Task: Everything in the data below is left aside except the lines from the one containing "i)) 0 nbits r." through the one containing "- apply IH; [lia..|]."; repeat those exactly.

Information shown:

--- START ---

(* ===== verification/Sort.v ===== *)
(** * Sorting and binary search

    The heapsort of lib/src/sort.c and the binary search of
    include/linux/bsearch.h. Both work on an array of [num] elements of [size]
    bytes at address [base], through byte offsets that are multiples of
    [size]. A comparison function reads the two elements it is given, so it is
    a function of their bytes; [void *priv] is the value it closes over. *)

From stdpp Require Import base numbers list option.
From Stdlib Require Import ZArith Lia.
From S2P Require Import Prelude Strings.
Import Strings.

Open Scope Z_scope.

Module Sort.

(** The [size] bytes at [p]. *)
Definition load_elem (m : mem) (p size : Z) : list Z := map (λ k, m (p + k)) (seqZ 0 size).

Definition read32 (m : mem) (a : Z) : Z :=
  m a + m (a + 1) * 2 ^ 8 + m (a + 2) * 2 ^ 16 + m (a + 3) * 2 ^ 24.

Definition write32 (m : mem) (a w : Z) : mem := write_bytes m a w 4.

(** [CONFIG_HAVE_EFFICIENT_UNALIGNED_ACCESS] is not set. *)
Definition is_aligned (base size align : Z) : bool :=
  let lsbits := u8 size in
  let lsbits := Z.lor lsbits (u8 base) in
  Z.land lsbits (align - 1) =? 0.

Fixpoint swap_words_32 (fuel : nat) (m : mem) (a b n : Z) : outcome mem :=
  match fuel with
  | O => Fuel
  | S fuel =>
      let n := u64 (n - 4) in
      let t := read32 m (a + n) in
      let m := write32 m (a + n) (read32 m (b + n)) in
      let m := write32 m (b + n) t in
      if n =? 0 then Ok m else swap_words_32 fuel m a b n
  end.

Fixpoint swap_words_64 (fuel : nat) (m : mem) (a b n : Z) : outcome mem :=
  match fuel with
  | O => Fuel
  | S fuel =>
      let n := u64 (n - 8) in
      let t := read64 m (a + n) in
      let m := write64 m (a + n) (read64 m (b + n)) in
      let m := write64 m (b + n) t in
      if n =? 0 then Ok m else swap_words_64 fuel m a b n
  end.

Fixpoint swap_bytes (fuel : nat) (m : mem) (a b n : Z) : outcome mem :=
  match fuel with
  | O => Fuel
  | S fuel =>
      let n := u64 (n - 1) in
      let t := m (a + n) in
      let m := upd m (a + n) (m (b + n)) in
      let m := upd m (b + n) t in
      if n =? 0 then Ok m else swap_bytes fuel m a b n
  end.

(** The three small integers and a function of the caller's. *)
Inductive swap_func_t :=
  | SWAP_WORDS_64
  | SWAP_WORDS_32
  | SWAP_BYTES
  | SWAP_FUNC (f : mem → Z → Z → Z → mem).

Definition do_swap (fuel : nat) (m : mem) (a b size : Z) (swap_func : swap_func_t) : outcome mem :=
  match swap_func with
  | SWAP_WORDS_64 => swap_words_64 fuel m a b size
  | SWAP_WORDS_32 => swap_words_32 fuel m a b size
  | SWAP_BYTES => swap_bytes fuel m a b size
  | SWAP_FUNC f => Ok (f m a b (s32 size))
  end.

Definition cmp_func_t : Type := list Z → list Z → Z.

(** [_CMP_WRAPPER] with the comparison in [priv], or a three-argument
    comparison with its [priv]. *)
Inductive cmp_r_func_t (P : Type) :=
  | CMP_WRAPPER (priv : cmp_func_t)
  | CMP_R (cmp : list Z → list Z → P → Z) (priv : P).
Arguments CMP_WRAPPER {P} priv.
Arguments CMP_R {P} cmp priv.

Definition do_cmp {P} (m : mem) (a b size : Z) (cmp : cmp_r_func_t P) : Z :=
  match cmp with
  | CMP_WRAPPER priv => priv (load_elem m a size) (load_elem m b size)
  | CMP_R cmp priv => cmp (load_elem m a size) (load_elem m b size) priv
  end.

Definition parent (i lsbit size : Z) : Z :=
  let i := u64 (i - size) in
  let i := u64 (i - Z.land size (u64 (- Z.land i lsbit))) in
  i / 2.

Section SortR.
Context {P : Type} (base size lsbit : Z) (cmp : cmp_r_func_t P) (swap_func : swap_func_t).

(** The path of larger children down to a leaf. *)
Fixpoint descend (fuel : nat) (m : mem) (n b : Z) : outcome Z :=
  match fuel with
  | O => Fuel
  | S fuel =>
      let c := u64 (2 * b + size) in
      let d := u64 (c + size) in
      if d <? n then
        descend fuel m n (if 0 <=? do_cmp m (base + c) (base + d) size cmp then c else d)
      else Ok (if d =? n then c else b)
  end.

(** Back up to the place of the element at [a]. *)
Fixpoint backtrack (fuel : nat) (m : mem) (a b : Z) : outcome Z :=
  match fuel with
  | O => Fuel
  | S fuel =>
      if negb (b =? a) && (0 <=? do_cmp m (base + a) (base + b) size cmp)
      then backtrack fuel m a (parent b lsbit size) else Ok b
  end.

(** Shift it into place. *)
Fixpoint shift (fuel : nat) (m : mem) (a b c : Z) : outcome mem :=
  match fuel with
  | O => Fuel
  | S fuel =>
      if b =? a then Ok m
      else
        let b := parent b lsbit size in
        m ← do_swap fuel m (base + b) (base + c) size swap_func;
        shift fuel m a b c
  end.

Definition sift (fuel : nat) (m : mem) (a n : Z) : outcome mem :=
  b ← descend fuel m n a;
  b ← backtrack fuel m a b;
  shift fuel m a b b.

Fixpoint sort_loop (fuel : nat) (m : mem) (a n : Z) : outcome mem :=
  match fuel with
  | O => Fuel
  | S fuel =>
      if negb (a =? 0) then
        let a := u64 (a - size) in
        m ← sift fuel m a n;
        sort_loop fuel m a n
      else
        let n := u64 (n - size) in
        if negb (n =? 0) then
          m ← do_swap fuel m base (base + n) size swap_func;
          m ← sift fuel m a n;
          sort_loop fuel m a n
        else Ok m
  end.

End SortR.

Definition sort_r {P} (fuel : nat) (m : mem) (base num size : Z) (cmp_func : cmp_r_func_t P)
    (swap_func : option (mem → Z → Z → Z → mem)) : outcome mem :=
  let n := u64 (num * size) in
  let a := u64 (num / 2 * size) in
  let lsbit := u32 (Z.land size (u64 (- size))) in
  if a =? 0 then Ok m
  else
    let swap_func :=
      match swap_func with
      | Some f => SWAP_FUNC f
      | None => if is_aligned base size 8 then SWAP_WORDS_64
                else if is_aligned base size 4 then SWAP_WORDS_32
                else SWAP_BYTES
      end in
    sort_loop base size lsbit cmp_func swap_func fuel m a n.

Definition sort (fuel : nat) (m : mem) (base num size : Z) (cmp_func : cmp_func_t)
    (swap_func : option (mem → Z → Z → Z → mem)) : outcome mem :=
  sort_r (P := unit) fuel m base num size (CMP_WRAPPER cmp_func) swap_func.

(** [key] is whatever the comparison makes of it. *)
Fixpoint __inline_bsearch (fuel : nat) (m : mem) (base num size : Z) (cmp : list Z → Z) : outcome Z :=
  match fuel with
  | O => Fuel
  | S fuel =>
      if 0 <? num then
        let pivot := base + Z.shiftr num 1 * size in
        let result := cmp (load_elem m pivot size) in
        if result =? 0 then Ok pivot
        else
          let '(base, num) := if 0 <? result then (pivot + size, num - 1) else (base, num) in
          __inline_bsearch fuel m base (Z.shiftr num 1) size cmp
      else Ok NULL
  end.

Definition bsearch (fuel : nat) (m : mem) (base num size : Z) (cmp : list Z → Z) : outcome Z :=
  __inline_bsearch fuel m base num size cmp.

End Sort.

--- END ---
--- START ---

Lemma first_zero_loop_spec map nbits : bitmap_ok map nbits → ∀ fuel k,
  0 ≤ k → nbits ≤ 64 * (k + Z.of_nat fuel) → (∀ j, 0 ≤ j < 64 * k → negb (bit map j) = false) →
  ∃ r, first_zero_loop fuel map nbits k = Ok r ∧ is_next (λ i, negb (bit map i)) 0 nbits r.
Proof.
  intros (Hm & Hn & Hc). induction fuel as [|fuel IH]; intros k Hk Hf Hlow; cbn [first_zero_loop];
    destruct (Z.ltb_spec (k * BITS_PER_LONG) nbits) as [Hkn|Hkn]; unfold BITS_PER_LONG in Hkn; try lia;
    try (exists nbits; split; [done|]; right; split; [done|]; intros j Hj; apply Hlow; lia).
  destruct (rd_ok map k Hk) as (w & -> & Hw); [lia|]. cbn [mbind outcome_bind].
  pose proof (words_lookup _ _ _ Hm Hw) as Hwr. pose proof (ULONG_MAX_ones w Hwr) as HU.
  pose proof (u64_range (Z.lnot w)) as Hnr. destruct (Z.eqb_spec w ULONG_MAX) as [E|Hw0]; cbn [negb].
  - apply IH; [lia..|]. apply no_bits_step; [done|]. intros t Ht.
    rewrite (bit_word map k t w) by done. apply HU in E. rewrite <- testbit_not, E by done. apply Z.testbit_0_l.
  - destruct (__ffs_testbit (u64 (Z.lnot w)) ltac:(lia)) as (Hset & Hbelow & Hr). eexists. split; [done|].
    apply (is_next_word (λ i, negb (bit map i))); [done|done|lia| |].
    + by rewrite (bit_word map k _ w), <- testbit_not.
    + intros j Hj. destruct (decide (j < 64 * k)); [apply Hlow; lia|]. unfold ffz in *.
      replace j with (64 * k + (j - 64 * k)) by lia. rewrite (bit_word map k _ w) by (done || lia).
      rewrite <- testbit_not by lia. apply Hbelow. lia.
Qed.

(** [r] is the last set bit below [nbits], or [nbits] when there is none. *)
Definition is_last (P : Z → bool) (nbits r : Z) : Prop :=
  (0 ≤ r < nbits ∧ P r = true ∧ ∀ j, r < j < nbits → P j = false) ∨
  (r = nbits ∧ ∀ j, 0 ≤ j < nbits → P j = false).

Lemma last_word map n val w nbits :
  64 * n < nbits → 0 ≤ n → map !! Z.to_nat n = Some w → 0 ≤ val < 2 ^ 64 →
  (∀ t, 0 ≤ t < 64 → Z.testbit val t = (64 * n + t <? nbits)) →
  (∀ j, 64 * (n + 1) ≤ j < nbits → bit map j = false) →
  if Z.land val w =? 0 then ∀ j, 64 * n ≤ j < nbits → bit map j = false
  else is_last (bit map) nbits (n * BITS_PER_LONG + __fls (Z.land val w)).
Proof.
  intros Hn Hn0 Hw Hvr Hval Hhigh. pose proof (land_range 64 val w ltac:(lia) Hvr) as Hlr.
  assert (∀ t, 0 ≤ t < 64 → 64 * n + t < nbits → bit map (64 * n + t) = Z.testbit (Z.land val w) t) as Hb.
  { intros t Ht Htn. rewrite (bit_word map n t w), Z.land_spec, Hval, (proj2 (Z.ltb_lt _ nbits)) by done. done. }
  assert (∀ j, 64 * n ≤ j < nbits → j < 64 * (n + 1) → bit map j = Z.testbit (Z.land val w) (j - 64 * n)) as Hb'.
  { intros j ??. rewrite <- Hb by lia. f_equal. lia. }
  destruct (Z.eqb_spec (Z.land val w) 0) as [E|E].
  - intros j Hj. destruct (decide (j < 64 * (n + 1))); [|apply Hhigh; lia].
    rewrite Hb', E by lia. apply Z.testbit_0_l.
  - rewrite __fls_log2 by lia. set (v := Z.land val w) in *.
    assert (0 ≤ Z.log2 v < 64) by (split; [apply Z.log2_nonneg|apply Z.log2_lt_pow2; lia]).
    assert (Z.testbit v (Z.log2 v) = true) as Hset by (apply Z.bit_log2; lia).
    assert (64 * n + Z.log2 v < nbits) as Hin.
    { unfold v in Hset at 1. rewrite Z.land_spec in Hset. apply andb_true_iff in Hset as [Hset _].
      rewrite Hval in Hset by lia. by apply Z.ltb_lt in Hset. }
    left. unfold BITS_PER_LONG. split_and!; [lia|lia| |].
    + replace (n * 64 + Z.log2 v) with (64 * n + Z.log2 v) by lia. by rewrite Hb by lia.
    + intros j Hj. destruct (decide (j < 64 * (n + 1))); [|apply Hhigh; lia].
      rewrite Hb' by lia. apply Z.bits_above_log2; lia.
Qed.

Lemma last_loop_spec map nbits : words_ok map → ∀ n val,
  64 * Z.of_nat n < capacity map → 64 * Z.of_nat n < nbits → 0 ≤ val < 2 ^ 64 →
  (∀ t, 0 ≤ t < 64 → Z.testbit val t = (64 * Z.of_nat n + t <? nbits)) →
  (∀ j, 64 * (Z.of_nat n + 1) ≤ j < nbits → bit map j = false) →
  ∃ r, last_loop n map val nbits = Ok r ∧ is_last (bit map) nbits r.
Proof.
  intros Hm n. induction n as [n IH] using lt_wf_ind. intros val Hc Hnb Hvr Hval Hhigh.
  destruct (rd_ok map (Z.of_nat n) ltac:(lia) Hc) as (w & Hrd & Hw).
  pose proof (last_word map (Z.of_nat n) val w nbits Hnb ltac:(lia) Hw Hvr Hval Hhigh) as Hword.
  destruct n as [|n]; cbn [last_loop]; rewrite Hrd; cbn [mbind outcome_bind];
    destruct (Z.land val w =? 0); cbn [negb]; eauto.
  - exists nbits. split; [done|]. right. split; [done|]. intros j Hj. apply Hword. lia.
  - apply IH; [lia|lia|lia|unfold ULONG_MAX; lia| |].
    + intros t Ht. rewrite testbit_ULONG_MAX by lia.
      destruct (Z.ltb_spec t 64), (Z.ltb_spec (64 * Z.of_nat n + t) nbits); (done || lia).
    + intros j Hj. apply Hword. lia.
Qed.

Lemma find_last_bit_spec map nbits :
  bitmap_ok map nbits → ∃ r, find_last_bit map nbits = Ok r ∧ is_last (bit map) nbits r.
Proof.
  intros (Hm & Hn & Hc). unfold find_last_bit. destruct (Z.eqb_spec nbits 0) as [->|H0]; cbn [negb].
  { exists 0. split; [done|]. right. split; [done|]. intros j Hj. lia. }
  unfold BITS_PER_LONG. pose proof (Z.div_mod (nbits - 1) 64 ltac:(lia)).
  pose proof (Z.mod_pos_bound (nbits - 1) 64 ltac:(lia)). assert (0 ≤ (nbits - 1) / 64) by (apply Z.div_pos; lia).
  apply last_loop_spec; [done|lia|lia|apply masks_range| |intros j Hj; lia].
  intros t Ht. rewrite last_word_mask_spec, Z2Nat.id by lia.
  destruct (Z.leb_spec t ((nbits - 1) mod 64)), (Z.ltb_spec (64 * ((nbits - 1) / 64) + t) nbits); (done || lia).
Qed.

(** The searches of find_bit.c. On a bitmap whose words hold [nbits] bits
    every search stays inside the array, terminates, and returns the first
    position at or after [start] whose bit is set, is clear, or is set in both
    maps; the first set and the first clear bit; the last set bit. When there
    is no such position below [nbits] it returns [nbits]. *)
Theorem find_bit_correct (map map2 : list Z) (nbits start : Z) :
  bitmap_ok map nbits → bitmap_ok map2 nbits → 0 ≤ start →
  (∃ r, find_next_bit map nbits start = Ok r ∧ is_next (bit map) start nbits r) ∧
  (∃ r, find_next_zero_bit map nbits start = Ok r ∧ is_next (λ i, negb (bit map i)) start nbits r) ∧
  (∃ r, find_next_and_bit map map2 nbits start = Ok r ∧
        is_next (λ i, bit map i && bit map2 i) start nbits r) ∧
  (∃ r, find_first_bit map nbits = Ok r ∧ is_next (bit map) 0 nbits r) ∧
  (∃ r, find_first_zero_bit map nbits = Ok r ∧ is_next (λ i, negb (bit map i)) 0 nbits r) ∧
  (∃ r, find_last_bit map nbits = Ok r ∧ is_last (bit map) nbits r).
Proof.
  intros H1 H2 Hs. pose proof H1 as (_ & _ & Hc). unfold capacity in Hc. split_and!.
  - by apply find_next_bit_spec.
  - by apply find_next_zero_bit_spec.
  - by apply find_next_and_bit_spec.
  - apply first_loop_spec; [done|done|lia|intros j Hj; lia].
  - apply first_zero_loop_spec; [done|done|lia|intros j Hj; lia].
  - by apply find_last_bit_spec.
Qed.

--- END ---

Result:
  ∃ r, first_zero_loop fuel map nbits k = Ok r ∧ is_next (λ i, negb (bit map i)) 0 nbits r.
Proof.
  intros (Hm & Hn & Hc). induction fuel as [|fuel IH]; intros k Hk Hf Hlow; cbn [first_zero_loop];
    destruct (Z.ltb_spec (k * BITS_PER_LONG) nbits) as [Hkn|Hkn]; unfold BITS_PER_LONG in Hkn; try lia;
    try (exists nbits; split; [done|]; right; split; [done|]; intros j Hj; apply Hlow; lia).
  destruct (rd_ok map k Hk) as (w & -> & Hw); [lia|]. cbn [mbind outcome_bind].
  pose proof (words_lookup _ _ _ Hm Hw) as Hwr. pose proof (ULONG_MAX_ones w Hwr) as HU.
  pose proof (u64_range (Z.lnot w)) as Hnr. destruct (Z.eqb_spec w ULONG_MAX) as [E|Hw0]; cbn [negb].
  - apply IH; [lia..|]. apply no_bits_step; [done|]. intros t Ht.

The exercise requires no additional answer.